Most notable were the writers of the Black Arts movement, who—like their Harlem Renaissance predecessors Alain Locke, Zora Neale Hurston, Langston Hughes—created a body of writing that truly reflected an indigenous art politic and Black aesthetic. Hip hop, for all its problems, is the first publicly marketed stance in nearly forty years which reflects Black identity and purpose. And while some argue this is only an old-school strength, this goal of articulating a meaning in contemporary Black life has been at the core of hip hop rhetoric since its inception, just as it was at the core of the slave holler, spirituals, blues, bebop, gospel, soul, funk, and all Black expressions, really. A short view of these movements reveals much about the conscious construction and expression of Black aesthetic philosophy tied to creative expression and social-cultural condition. The first four musical periods—the Harlem Renaissance, bebop, soul, and Black Arts—are discussed in this chapter. Hip hop is examined in chapter 4.
America, seeking a new spiritual expansion and artistic maturity, trying to found an American Literature, a national art and national music implies a Negro-American culture seeking the same satisfaction and objectives.

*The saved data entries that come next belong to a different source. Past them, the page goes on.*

Lemma history_part_quoted (e e' : message) :
  quoted e = quoted e' -> history_part title e = history_part title e'.
Proof.
  unfold quoted, history_part, slice_to. by intros [= -> ->].
Qed.

(** X23. The prompt reads the history only through its last four
    entries, and of each only who spoke and the first 500 characters of
    what was said: two histories that agree on that give the same prompt,
    however long they are and whatever else their entries hold. *)
Theorem prompt_reads_the_last_four_entries
    (philosopher_key author_key topic : str) (h h' : list message)
    (is_response : bool) (other_philosopher : option str) :
  List.map quoted (last_n 4 h) = List.map quoted (last_n 4 h') ->
  create_philosopher_prompt philosopher_key author_key topic h is_response
    other_philosopher
  = create_philosopher_prompt philosopher_key author_key topic h' is_response
      other_philosopher.
Proof.
  intros Hq. unfold Backend.create_philosopher_prompt.
  assert (truthy h = truthy h') as ->.
  { rewrite <- (truthy_last_n 3 h), <- (truthy_last_n 3 h').
    apply (f_equal (@length _)) in Hq. rewrite !length_map in Hq.
    destruct (last_n 4 h), (last_n 4 h'); done. }
  assert (List.map (history_part title) (last_n 4 h)
          = List.map (history_part title) (last_n 4 h')) as ->; [|reflexivity].
  revert Hq. generalize (last_n 4 h) (last_n 4 h').
  intros l. induction l as [|e l IH]; intros [|e' l']; try done.
  cbn. intros [= Hq1 Hq2 Hq3]. f_equal; [|by apply IH].
  apply history_part_quoted. unfold quoted. by rewrite Hq1, Hq2.
Qed.

End facts.

(** ** From the model's answer to HTML *)

Lemma lstrip_spaces (s : str) : forallb is_space s = true -> lstrip s = [].
Proof.
  induction s as [|c s IH]; [reflexivity|]. cbn.
  intros [Hc Hs]%andb_prop. rewrite Hc. by apply IH.
Qed.

Lemma lstrip_head (s : str) :
  lstrip s = [] \/ exists c rest, lstrip s = c :: rest /\ is_space c = false.
Proof.
  induction s as [|c s IH]; [by left|]. cbn.
  destruct (is_space c) eqn:Hc; [exact IH|]. right. eauto.
Qed.

Lemma rstrip_head (c : char) (rest : str) :
  is_space c = false -> exists kept, rstrip (c :: rest) = c :: kept.
Proof.
  intros Hc. cbn. destruct (rstrip rest); [rewrite Hc|]; eauto.
Qed.

Lemma rstrip_rstrip (s : str) : rstrip (rstrip s) = rstrip s.
Proof.
  induction s as [|c s IH]; [reflexivity|]. cbn.
  destruct (rstrip s) as [|k kept] eqn:E.
  - destruct (is_space c) eqn:Hc; [reflexivity|]. cbn. by rewrite Hc.
  - cbn [rstrip]. cbn [rstrip] in IH. by rewrite IH.
Qed.

Lemma strip_strip (s : str) : strip (strip s) = strip s.
Proof.
  unfold strip. destruct (lstrip_head s) as [->|(c & rest & -> & Hc)];
    [reflexivity|].
  destruct (rstrip_head c rest Hc) as [kept Hk]. rewrite Hk.
  cbn [lstrip]. rewrite Hc, <- Hk. apply rstrip_rstrip.
Qed.

Lemma split_from_no_occurrence (sep s : str) :
  forall piece,
    str_contains sep s = false ->
    split_from sep 0 piece s = [reverse piece ++ s].
Proof.
  induction s as [|c s IH]; intros piece Hno.
  - cbn. by rewrite app_nil_r.
  - cbn [str_contains] in Hno. apply orb_false_elim in Hno as [Hhere Hlater].
    cbn [split_from]. rewrite Hhere, (IH _ Hlater).
    by rewrite reverse_cons, <- app_assoc.
Qed.

(** X24. An answer that is nothing but whitespace (or is empty) becomes
    the empty HTML string: no paragraph is produced, not even an empty
    one. *)
Theorem blank_answer_gives_empty_html (text : str) :
  forallb is_space text = true -> to_html text = [].
Proof.
  intros Hblank. unfold to_html, strip. by rewrite (lstrip_spaces _ Hblank).
Qed.

(** X25. An answer that, once stripped, is not empty and holds no blank
    line becomes exactly one paragraph: the stripped text between [<p>]
    and [</p>], single line breaks kept. *)
Theorem answer_without_blank_line_is_one_paragraph (text : str) :
  strip text <> [] ->
  str_contains blank_line (strip text) = false ->
  to_html text = lit "<p>" ++ strip text ++ lit "</p>".
Proof.
  intros Hsome Hno. unfold to_html, split. cbv zeta.
  rewrite (split_from_no_occurrence _ _ [] Hno).
  change (reverse [] ++ strip text) with (strip text).
  cbn [List.filter]. rewrite strip_strip.
  assert (truthy (strip text) = true) as -> by (by destruct (strip text)).
  cbn [List.map concat]. unfold paragraph.
  by rewrite strip_strip, app_nil_r.
Qed.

—Alain Locke, The New Negr o, 1925
The idea of a collective, identifiable Black aesthetic, as an ideology, a movement, first saw its American manifestation during the Harlem Renaissance. The 1920s were a decade of extraordinary creativity in the arts among African Americans largely focused in Harlem, New York, marking a brilliant time in American history and a defining time for African American identity. W. E. B. Du Bois, the leading intellectual of the day, believed racial progress was to be made through mainstream achievement. In his editorial work with Crisis Magazine, the official journal of the National Association for the Advancement of Colored People (NAACP), he promoted “excellence in business, education, and the arts.” This period showed an unprecedented thrust in American creativity, cultural activity in the arts of poetry, dance, painting, music, and theater. The primary goal was to express a new socialcultural awakening needed to diffuse racial stagnation imposed by racial hatred of Blacks in White America. This was a search for the face of a new dignity focused on upward mobility and cultural achievement.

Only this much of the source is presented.